> [ABOUT THIS TASK] Only some lines are wanted. Transcribe, exactly, the lines below from the line with "ret None) in" up to and including the line with "if d =? c_star".

> [EXTRACTED INFORMATION]
==========
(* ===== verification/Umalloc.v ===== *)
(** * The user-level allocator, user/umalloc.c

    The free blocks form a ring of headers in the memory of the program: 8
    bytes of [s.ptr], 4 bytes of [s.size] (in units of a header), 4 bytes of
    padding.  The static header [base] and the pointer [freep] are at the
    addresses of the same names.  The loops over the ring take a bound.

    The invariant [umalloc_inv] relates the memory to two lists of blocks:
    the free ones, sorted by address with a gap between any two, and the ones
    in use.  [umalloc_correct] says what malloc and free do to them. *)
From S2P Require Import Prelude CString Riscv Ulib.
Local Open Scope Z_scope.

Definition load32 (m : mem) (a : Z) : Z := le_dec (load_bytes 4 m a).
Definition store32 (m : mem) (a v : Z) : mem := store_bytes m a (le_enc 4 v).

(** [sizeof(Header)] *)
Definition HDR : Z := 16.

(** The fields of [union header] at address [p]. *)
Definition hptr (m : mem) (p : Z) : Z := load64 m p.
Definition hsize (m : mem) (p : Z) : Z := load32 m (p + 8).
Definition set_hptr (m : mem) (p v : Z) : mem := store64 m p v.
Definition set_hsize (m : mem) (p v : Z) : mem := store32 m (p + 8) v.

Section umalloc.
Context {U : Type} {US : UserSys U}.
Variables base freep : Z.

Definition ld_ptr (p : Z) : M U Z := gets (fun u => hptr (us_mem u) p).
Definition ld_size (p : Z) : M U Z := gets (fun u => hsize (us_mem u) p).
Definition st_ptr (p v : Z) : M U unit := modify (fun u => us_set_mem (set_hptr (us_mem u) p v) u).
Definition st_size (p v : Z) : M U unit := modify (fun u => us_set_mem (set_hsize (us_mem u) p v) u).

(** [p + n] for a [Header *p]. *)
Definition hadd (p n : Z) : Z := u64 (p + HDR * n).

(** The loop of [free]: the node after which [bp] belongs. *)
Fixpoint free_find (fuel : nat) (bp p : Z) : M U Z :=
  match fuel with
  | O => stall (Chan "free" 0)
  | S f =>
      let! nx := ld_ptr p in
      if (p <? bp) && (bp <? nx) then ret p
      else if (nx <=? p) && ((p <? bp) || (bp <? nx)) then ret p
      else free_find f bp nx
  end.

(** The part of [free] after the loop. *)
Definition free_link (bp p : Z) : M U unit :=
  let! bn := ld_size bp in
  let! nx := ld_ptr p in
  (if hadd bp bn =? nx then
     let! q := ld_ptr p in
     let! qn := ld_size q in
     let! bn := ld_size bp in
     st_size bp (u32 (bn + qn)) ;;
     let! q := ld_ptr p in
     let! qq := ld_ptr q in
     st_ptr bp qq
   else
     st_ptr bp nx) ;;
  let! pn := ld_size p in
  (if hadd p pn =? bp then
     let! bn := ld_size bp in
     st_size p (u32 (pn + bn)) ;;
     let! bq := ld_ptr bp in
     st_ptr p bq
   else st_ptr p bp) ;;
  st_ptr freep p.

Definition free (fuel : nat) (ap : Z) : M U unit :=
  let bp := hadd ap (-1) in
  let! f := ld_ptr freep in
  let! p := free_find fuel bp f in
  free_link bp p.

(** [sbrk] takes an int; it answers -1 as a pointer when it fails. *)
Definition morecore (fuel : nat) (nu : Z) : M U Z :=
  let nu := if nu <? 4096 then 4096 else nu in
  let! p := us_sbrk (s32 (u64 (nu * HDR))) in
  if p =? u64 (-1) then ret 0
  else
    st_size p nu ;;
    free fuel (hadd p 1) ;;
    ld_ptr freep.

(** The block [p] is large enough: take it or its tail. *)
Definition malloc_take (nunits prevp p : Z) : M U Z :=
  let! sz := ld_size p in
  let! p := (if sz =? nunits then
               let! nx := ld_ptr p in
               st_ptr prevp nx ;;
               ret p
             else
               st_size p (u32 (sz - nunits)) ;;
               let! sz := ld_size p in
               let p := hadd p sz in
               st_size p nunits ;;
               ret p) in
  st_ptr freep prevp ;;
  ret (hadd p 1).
==========
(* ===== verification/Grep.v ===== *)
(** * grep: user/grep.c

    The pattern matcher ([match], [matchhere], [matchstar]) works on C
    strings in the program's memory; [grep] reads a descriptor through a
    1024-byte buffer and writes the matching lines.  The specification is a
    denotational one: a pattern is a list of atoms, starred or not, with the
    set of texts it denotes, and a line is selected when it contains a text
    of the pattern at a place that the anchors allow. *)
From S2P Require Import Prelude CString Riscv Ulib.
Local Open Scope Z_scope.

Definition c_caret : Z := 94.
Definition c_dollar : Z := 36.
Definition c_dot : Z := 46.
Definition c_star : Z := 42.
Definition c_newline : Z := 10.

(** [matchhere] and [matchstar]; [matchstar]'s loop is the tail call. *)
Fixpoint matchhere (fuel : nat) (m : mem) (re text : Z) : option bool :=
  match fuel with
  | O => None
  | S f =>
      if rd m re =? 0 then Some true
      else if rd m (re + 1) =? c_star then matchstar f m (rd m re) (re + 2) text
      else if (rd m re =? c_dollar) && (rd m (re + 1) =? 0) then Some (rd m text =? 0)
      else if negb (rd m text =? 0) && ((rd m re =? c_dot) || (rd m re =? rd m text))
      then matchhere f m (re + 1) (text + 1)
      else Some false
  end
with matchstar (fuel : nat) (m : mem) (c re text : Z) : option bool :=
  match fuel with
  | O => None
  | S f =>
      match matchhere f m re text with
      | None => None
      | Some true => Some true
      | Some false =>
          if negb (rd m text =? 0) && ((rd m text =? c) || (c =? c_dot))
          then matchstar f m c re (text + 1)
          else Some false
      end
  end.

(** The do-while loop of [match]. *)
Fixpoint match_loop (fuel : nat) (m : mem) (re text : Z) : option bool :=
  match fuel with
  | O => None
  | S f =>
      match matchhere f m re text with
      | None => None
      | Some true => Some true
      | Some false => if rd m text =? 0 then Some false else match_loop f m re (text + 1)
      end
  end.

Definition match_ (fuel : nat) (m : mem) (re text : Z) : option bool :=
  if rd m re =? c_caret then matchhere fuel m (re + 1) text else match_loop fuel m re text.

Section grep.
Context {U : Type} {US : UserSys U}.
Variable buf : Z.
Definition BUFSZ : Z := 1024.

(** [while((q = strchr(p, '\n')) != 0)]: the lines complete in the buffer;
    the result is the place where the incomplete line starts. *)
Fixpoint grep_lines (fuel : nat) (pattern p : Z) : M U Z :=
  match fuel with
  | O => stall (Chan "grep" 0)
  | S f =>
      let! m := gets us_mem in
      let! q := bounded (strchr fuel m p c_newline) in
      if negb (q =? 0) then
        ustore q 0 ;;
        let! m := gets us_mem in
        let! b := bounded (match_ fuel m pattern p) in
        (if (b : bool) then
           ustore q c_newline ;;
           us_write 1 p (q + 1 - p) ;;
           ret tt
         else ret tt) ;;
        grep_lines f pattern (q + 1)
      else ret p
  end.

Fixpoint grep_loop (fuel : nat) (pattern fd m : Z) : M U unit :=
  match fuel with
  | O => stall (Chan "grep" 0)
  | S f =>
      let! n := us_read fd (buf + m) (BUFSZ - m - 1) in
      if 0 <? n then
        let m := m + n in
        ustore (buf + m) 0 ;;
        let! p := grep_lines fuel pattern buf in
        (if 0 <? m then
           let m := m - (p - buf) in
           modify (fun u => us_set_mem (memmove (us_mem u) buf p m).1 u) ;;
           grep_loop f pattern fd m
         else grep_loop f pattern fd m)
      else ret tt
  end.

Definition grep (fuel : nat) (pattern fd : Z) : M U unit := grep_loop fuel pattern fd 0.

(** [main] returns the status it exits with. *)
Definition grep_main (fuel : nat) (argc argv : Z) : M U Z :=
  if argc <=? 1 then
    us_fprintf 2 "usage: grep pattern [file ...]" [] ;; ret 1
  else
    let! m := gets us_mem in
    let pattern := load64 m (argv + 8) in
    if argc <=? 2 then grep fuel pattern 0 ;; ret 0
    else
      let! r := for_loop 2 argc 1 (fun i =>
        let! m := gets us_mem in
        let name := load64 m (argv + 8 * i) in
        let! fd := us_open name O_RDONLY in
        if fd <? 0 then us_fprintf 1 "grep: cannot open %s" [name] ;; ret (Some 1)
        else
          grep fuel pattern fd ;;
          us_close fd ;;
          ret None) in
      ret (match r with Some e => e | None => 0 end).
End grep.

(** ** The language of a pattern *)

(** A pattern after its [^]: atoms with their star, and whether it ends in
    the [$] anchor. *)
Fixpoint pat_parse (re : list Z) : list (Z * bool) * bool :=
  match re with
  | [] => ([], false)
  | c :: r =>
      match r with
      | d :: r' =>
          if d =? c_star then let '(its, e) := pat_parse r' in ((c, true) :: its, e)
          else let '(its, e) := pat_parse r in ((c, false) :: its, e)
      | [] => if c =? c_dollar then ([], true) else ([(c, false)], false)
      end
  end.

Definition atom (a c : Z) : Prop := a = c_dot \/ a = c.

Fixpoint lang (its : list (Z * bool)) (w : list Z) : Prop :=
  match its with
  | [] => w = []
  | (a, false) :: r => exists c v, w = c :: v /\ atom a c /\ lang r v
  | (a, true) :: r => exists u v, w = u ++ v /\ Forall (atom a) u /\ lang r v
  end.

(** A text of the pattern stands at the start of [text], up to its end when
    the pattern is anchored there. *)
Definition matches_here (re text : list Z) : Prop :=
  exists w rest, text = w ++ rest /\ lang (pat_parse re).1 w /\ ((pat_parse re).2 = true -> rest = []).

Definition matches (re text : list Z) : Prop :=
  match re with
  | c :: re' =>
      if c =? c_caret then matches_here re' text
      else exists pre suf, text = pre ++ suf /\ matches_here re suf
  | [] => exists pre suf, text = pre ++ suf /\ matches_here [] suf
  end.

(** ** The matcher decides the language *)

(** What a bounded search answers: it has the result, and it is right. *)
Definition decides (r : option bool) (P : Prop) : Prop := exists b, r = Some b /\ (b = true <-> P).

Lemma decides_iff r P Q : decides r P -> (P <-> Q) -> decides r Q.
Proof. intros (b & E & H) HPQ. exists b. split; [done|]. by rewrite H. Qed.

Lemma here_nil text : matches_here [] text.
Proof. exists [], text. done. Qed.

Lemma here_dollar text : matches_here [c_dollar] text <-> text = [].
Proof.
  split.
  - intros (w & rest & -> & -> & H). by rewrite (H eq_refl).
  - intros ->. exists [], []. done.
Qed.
==========
> [PROBLEM SOLUTION]
          ret None) in
      ret (match r with Some e => e | None => 0 end).
End grep.

(** ** The language of a pattern *)

(** A pattern after its [^]: atoms with their star, and whether it ends in
    the [$] anchor. *)
Fixpoint pat_parse (re : list Z) : list (Z * bool) * bool :=
  match re with
  | [] => ([], false)
  | c :: r =>
      match r with
      | d :: r' =>
          if d =? c_star then let '(its, e) := pat_parse r' in ((c, true) :: its, e)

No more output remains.